▸ **EXERCISE OBJECTIVE**
Find every line of the records that has "exact" and return it.

▸ **STORED DATA**
(** * Siraha Bazaar: the store locator's proximity ranking

    A shallow embedding of the ranking code that the components
    [client/src/components/NearbyStores.tsx] and
    [client/src/components/StoreMap.tsx] share word for word:
    [calculateDistance] (Haversine), [calculateDirection] (compass bucket of
    the forward azimuth), [formatDistance] and [getNearbyStores]; and of what
    surrounds it in the two components: the state ([userLocation], [loading],
    [error]), [getUserLocation], [setManualLocationHandler] of [StoreMap],
    and what is rendered from the state and the stores.

    Numbers.  The code is read in two ways.

    In [JS.num] an ECMAScript number is [NaN], one of the two infinities, or
    a finite value carried as an exact real; arithmetic on finite values is
    exact, and [Math.sin], [Math.cos], [Math.sqrt], [Math.atan2] and
    [Math.PI] are those of real analysis.  Rounding to binary64, overflow
    and the sign of zero are not represented.  This reading carries the
    statements that do not depend on them: the structure of the result, the
    texts that do not parse, and the values at given inputs that lie far
    from every rounding boundary.

    In [Binary64] a number is a binary64 value (a primitive float), with the
    correctly rounded [+], [-], [*], [/] and [Math.sqrt] of IEEE 754.
    [Math.sin], [Math.cos] and [Math.atan2], which ECMAScript leaves to the
    implementation, are parameters there.  This reading carries the
    statements in which rounding decides: the distance between antipodal
    points, the text of a distance, the order of equal distances.

    [Array.prototype.sort] is read in two ways as well: [Arr.sort] is the
    result that ECMAScript fixes for a consistent comparator, [Arr.sorts] is
    what it allows for any comparator. *)

From Stdlib Require Import Reals Lra Lia ZArith NArith List Permutation Sorted.
From Stdlib Require Import String Ascii Bool.
From Stdlib Require Import Zfloor Machin DecimalString DecimalFacts DecimalPos DecimalN.
From Stdlib Require Floats Uint63.

Import ListNotations.

Local Open Scope R_scope.

(** ** ECMAScript numbers *)

Module JS.

Inductive num : Type :=
| NaN : num
| Inf (negative : bool) : num
| Fin (r : R) : num.

Definition is_neg (r : R) : bool := if Rlt_dec r 0 then true else false.

Definition neg (x : num) : num :=
  match x with
  | NaN => NaN
  | Inf s => Inf (negb s)
  | Fin r => Fin (- r)
  end.

Definition add (x y : num) : num :=
  match x, y with
  | NaN, _ | _, NaN => NaN
  | Inf s, Inf t => if Bool.eqb s t then Inf s else NaN
  | Inf s, Fin _ | Fin _, Inf s => Inf s
  | Fin a, Fin b => Fin (a + b)
  end.

Definition sub (x y : num) : num := add x (neg y).

Definition mul (x y : num) : num :=
  match x, y with
  | NaN, _ | _, NaN => NaN
  | Inf s, Inf t => Inf (xorb s t)
  | Inf s, Fin r | Fin r, Inf s =>
      if Req_dec_T r 0 then NaN else Inf (xorb s (is_neg r))
  | Fin a, Fin b => Fin (a * b)
  end.

Definition div (x y : num) : num :=
  match x, y with
  | NaN, _ | _, NaN => NaN
  | Inf _, Inf _ => NaN
  | Inf s, Fin r => Inf (xorb s (is_neg r))
  | Fin _, Inf _ => Fin 0
  | Fin a, Fin b =>
      if Req_dec_T b 0
      then (if Req_dec_T a 0 then NaN else Inf (is_neg a))
      else Fin (a / b)
  end.

(** [x >= y]: false as soon as one side is [NaN]. *)
Definition ge (x y : num) : bool :=
  match x, y with
  | NaN, _ | _, NaN => false
  | Inf s, Inf t => implb s t
  | Inf s, Fin _ => negb s
  | Fin _, Inf t => t
  | Fin a, Fin b => if Rle_dec b a then true else false
  end.

(** [x > 0], the test [Array.prototype.sort] applies to a comparator's
    result ([NaN] counts as [+0]). *)
Definition positive (x : num) : bool :=
  match x with
  | NaN => false
  | Inf s => negb s
  | Fin r => if Rlt_dec 0 r then true else false
  end.

(** [x < 0]. *)
Definition negative (x : num) : bool :=
  match x with
  | NaN => false
  | Inf s => s
  | Fin r => if Rlt_dec r 0 then true else false
  end.

(** Truncation toward zero, and the remainder [x % y], whose sign is the
    dividend's. *)
Definition Ztrunc (r : R) : Z := if Rlt_dec r 0 then Zceil r else Zfloor r.

Definition rem (x y : num) : num :=
  match x, y with
  | NaN, _ | _, NaN => NaN
  | Inf _, _ => NaN
  | Fin a, Inf _ => Fin a
  | Fin a, Fin b =>
      if Req_dec_T b 0 then NaN else Fin (a - b * IZR (Ztrunc (a / b)))
  end.

End JS.

Declare Scope js_scope.
Delimit Scope js_scope with js.
Bind Scope js_scope with JS.num.
Notation "x + y" := (JS.add x y) : js_scope.
Notation "x - y" := (JS.sub x y) : js_scope.
Notation "x * y" := (JS.mul x y) : js_scope.
Notation "x / y" := (JS.div x y) : js_scope.
Notation "x >= y" := (JS.ge x y) : js_scope.
Notation "x 'mod' y" := (JS.rem x y) : js_scope.
Coercion JS.Fin : R >-> JS.num.

(** ** The [Math] object *)

Module Math.
Import JS.

Definition PI : num := Fin Rtrigo1.PI.

Definition sin (x : num) : num :=
  match x with Fin r => Fin (Rtrigo_def.sin r) | _ => NaN end.

Definition cos (x : num) : num :=
  match x with Fin r => Fin (Rtrigo_def.cos r) | _ => NaN end.

Definition sqrt (x : num) : num :=
  match x with
  | NaN => NaN
  | Inf s => if s then NaN else Inf false
  | Fin r => if Rlt_dec r 0 then NaN else Fin (R_sqrt.sqrt r)
  end.

(** The angle of the point [(x, y)], in [(-PI, PI]]. *)
Definition Ratan2 (y x : R) : R :=
  if Rlt_dec 0 x then atan (y / x)
  else if Rlt_dec x 0 then
    (if Rlt_dec y 0 then atan (y / x) - Rtrigo1.PI
     else atan (y / x) + Rtrigo1.PI)
  else if Rlt_dec 0 y then Rtrigo1.PI / 2
  else if Rlt_dec y 0 then - (Rtrigo1.PI / 2)
  else 0.

Definition sgn (negative : bool) : R := if negative then -1 else 1.

Definition atan2 (y x : num) : num :=
  match y, x with
  | NaN, _ | _, NaN => NaN
  | Fin a, Fin b => Fin (Ratan2 a b)
  | Fin a, Inf false => Fin 0
  | Fin a, Inf true => Fin (sgn (is_neg a) * Rtrigo1.PI)
  | Inf s, Fin _ => Fin (sgn s * (Rtrigo1.PI / 2))
  | Inf s, Inf false => Fin (sgn s * (Rtrigo1.PI / 4))
  | Inf s, Inf true => Fin (sgn s * (3 * Rtrigo1.PI / 4))
  end.

(** [Math.round]: the nearest integer, a tie going up. *)
Definition round (x : num) : num :=
  match x with
  | Fin r => Fin (IZR (Zfloor (r + / 2)))
  | _ => x
  end.

End Math.

(** ** Strings, [parseFloat], [String.prototype.split] *)

Module Str.
Import JS.
Local Open Scope string_scope.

▸ **RESPONSE BELOW**
    a finite value carried as an exact real; arithmetic on finite values is
    exact, and [Math.sin], [Math.cos], [Math.sqrt], [Math.atan2] and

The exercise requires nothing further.